+++ Source information
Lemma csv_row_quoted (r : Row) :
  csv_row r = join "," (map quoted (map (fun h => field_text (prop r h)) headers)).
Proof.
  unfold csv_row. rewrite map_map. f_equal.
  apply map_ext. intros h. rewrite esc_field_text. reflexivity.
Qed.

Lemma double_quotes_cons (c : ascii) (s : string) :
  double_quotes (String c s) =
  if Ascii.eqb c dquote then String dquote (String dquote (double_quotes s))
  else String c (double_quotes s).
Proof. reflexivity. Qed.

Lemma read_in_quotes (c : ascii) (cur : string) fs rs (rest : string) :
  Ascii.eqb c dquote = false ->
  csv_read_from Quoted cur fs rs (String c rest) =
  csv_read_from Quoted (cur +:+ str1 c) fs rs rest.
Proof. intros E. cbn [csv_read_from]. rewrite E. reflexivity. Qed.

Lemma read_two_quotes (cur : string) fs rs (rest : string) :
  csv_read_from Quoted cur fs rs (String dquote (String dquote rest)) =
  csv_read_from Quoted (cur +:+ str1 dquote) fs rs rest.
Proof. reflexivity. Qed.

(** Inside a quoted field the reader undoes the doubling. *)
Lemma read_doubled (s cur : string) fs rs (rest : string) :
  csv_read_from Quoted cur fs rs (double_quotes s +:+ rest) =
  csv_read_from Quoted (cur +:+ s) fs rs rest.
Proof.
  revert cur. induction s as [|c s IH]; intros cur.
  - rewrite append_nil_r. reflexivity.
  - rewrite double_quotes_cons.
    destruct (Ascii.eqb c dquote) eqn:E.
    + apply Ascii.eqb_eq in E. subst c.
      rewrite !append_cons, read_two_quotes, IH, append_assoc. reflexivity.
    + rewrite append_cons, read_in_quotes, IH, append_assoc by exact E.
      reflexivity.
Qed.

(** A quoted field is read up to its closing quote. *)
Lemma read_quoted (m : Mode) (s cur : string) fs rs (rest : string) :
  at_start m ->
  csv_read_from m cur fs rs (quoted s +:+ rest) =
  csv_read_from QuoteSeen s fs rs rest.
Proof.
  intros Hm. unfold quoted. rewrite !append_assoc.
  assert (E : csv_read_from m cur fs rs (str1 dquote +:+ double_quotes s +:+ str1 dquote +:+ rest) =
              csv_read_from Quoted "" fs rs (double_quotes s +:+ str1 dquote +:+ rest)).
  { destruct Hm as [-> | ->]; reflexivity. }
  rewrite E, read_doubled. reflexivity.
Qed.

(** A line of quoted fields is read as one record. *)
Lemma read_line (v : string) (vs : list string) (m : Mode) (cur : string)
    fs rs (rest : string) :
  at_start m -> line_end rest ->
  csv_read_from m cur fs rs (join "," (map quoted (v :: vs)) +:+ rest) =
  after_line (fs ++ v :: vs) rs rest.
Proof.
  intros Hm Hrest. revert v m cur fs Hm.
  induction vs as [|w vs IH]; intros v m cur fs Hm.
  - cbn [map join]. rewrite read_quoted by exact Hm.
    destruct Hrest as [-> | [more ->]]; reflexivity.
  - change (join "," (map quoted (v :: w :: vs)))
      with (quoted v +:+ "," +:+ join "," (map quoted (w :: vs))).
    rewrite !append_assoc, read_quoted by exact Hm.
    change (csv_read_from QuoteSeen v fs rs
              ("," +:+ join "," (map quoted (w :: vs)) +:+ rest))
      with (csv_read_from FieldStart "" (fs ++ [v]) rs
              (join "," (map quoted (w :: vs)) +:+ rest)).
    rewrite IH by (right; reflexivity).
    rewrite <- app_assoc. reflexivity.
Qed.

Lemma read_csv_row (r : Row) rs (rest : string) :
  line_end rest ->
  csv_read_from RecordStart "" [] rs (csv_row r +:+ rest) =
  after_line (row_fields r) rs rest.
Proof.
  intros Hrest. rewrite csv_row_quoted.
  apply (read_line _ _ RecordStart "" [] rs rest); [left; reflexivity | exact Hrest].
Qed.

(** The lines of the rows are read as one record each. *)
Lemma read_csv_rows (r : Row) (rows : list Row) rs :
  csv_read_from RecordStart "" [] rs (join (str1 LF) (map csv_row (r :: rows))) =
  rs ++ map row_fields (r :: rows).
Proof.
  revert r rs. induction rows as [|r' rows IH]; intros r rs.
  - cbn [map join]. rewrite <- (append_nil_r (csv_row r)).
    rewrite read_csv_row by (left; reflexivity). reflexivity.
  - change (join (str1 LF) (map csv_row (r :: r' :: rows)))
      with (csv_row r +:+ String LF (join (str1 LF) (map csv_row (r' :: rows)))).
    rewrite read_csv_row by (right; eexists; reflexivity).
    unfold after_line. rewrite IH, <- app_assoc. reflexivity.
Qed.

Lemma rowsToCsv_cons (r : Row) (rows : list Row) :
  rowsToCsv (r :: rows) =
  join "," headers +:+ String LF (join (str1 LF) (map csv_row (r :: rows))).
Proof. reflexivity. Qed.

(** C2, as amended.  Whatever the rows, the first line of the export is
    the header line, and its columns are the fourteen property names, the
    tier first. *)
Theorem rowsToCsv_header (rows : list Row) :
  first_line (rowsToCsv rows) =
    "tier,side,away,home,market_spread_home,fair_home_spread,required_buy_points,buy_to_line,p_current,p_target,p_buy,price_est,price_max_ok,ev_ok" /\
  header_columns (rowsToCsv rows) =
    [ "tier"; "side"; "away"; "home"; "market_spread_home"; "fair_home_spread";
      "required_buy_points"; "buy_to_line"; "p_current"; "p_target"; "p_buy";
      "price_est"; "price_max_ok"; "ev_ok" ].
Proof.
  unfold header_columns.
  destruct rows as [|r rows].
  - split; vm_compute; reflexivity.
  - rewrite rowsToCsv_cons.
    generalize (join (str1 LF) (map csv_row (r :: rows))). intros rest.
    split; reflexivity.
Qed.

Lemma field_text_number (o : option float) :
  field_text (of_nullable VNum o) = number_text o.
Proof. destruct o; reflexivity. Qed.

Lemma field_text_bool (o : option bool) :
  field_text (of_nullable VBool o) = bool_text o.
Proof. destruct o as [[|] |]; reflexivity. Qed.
++++++
What to produce → In the records above, find every line containing the word "headers" and show it.

Task answer →
  csv_row r = join "," (map quoted (map (fun h => field_text (prop r h)) headers)).
  join "," headers +:+ String LF (join (str1 LF) (map csv_row (r :: rows))).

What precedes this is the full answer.